Le nœud coulant, tendance conservatrice, a confirmé sa position dans une lettre publiée sur les réseaux sociaux dans laquelle il estimait qu'il n'avait pas publié auparavant les règlements du registre officiel, n'était pas d'accord avec les délais d'accès à l'avortement et ne couvrait pas tous les aspects de la décision du Cour constitutionnelle.
Sur les 61 observations que Lasso présentera à l'Assemblée législative avec un nouveau texte, il consolidera le délai légal maximum pour interrompre la grossesse en cas de viol à 12 semaines et développera des aspects tels que les exigences d'accès à l'avortement et les conditions d'objection de conscience aux soins de santé travailleurs.

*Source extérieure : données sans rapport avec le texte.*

(** A pure computation that may raise. *)
Definition lift {A} (o : outcome A) : M A := fun _ st => (o, st).

(** [try: m  except Exception as e: h e] *)
Definition try_except {A} (m : M A) (h : exn -> M A) : M A :=
  fun db st =>
    match m db st with
    | (Return a, st') => (Return a, st')
    | (Raise e, st') => h e db st'
    end.

(** [try: m  finally: f].  An exception raised by [f] replaces the
    outcome of [m]. *)
Definition try_finally {A} (m : M A) (f : M unit) : M A :=
  fun db st =>
    match m db st with
    | (o, st') =>
        match f db st' with
        | (Return _, st'') => (o, st'')
        | (Raise e, st'') => (Raise e, st'')
        end
    end.

Definition emit (ev : event) : M unit :=
  fun _ st => (Return tt, {| trace := trace st ++ [ev]; conn := conn st |}).

(** [s2.connect(...)] *)
Definition s2_connect : M connection :=
  fun db st =>
    match connect_result db with
    | None => (Return Conn, {| trace := trace st ++ [EConnect true]; conn := conn st |})
    | Some e => (Raise e, {| trace := trace st ++ [EConnect false]; conn := conn st |})
    end.

(** [conn = m]: the local variable is bound only when [m] returns. *)
Definition assign_conn (m : M connection) : M unit :=
  fun db st =>
    match m db st with
    | (Return c, st') => (Return tt, {| trace := trace st'; conn := Some c |})
    | (Raise e, st') => (Raise e, st')
    end.

(** [with conn.cursor() as cur: body].  The cursor is closed when the
    block is left, also by an exception, which then propagates. *)
Definition with_cursor {A} (body : M A) : M A :=
  fun db st =>
    match cursor_result db with
    | Some e => (Raise e, st)
    | None =>
        match body db {| trace := trace st ++ [ECursor]; conn := conn st |} with
        | (o, st') => (o, {| trace := trace st' ++ [ECursorClose]; conn := conn st' |})
        end
    end.

(** [cur.execute(sql)] / [cur.execute(sql, args)] *)
Definition cur_execute (s : statement) : M cursor :=
  fun db st =>
    let st' := {| trace := trace st ++ [EExecute s]; conn := conn st |} in
    match execute_result db (executed (trace st)) s with
    | inl e => (Raise e, st')
    | inr c => (Return c, st')
    end.

(** [conn.close()]: reading the unbound local raises
    [UnboundLocalError]. *)
Definition conn_close : M unit :=
  fun _ st =>
    match conn st with
    | None => (Raise (UnboundLocalError "conn"), st)
    | Some _ => (Return tt, {| trace := trace st ++ [EClose]; conn := conn st |})
    end.

(** Run a handler on a fresh request. *)
Definition run {A} (m : M A) (db : env) : outcome A * list event :=
  match m db initial with (o, st) => (o, trace st) end.
(** C4.  For an environment whose configuration [EnvConf.__init__] built and
    whose layers return arrays of the board's dimensions: a call of
    [get_state] that returns gives a mask of length
    [len(simple_action_types) + len(positional_action_types) * board_squares]
    with a true entry; and when the buffer holds the layout, the call returns
    exactly when the mask has a true entry and raises AssertionError when it
    has none. *)
Theorem action_mask_has_legal_action load_config size ef el pf env flip :
  EnvConf_init load_config size ef el pf = Ok (env_conf env) ->
  layers_shaped env ->
  0 <= width env -> 0 <= height env ->
  board_squares env = width env * height env ->
  (forall sp ns mask env',
     get_state layer_get flip env = Ok ((sp, ns, mask), env') ->
     mask = mask_of flip env
     /\ Z.of_nat (length mask)
        = Z.of_nat (length (simple_action_types (env_conf env)))
          + Z.of_nat (length (positional_action_types (env_conf env)))
            * board_squares env
     /\ true ∈ mask)
  /\ ((layout_len (env_conf env) <= buffer_len env)%nat ->
      (true ∉ mask_of flip env ->
       get_state layer_get flip env = Raise AssertionError)
      /\ (true ∈ mask_of flip env ->
          exists ns, get_state layer_get flip env
                     = Ok ((spatial_of flip env, ns, mask_of flip env),
                           after_get_state env))).
Proof.
  intros Hinit Hsh Hw Hh Hbs.
  pose proof (EnvConf_init_built _ _ _ _ _ _ Hinit) as Hb.
  split.
  - intros sp ns mask env' H.
    apply (get_state_Ok flip env sp ns mask env' Hb) in H
      as (_ & _ & _ & _ & _ & -> & Htrue & _).
    split; [reflexivity|]. split; [|exact Htrue].
    exact (mask_of_length flip env Hb Hsh Hw Hh Hbs).
  - intros Hroom.
    destruct (get_state_runs flip env Hb Hroom (np_stack_layers env Hb Hsh))
      as (ns & _ & Hrun).
    split; intros Hmask.
    + apply py_in_false in Hmask. rewrite Hrun, Hmask. reflexivity.
    + apply py_in_true in Hmask. exists ns. rewrite Hrun, Hmask. reflexivity.
Qed.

Par conséquent, il supprime l'exception de 18 semaines envisagée par le Congrès pour les filles, les jeunes, les peuples autochtones et les autres femmes des zones rurales.
Historiquement, en Équateur, elle était punie pour avortement, sauf lorsque les médecins pratiquaient l'avortement pour sauver la vie d'une femme enceinte ou violaient une personne atteinte de troubles mentaux.
Cela était dû à un arrêt rendu par la Cour constitutionnelle le 29 avril 2021, qui a permis de dépénaliser l'avortement des femmes violées et a délégué au Congrès la tâche de créer des règlements sur les procédures dans les établissements de santé publics et privés.
Avec un veto partiel, le président est désormais tenu d'envoyer un texte alternatif à l'Assemblée générale, qui peut être approuvé par le Congrès à la majorité simple (demi-+1) ou ratifié comme original. Les deux tiers de la Chambre des représentants (92 voix) sont nécessaires.
Avant que le veto au lasso ne soit officialisé, les groupes et groupes féministes en Équateur s'attendaient déjà à poursuivre le combat juridique pour faire appliquer la loi.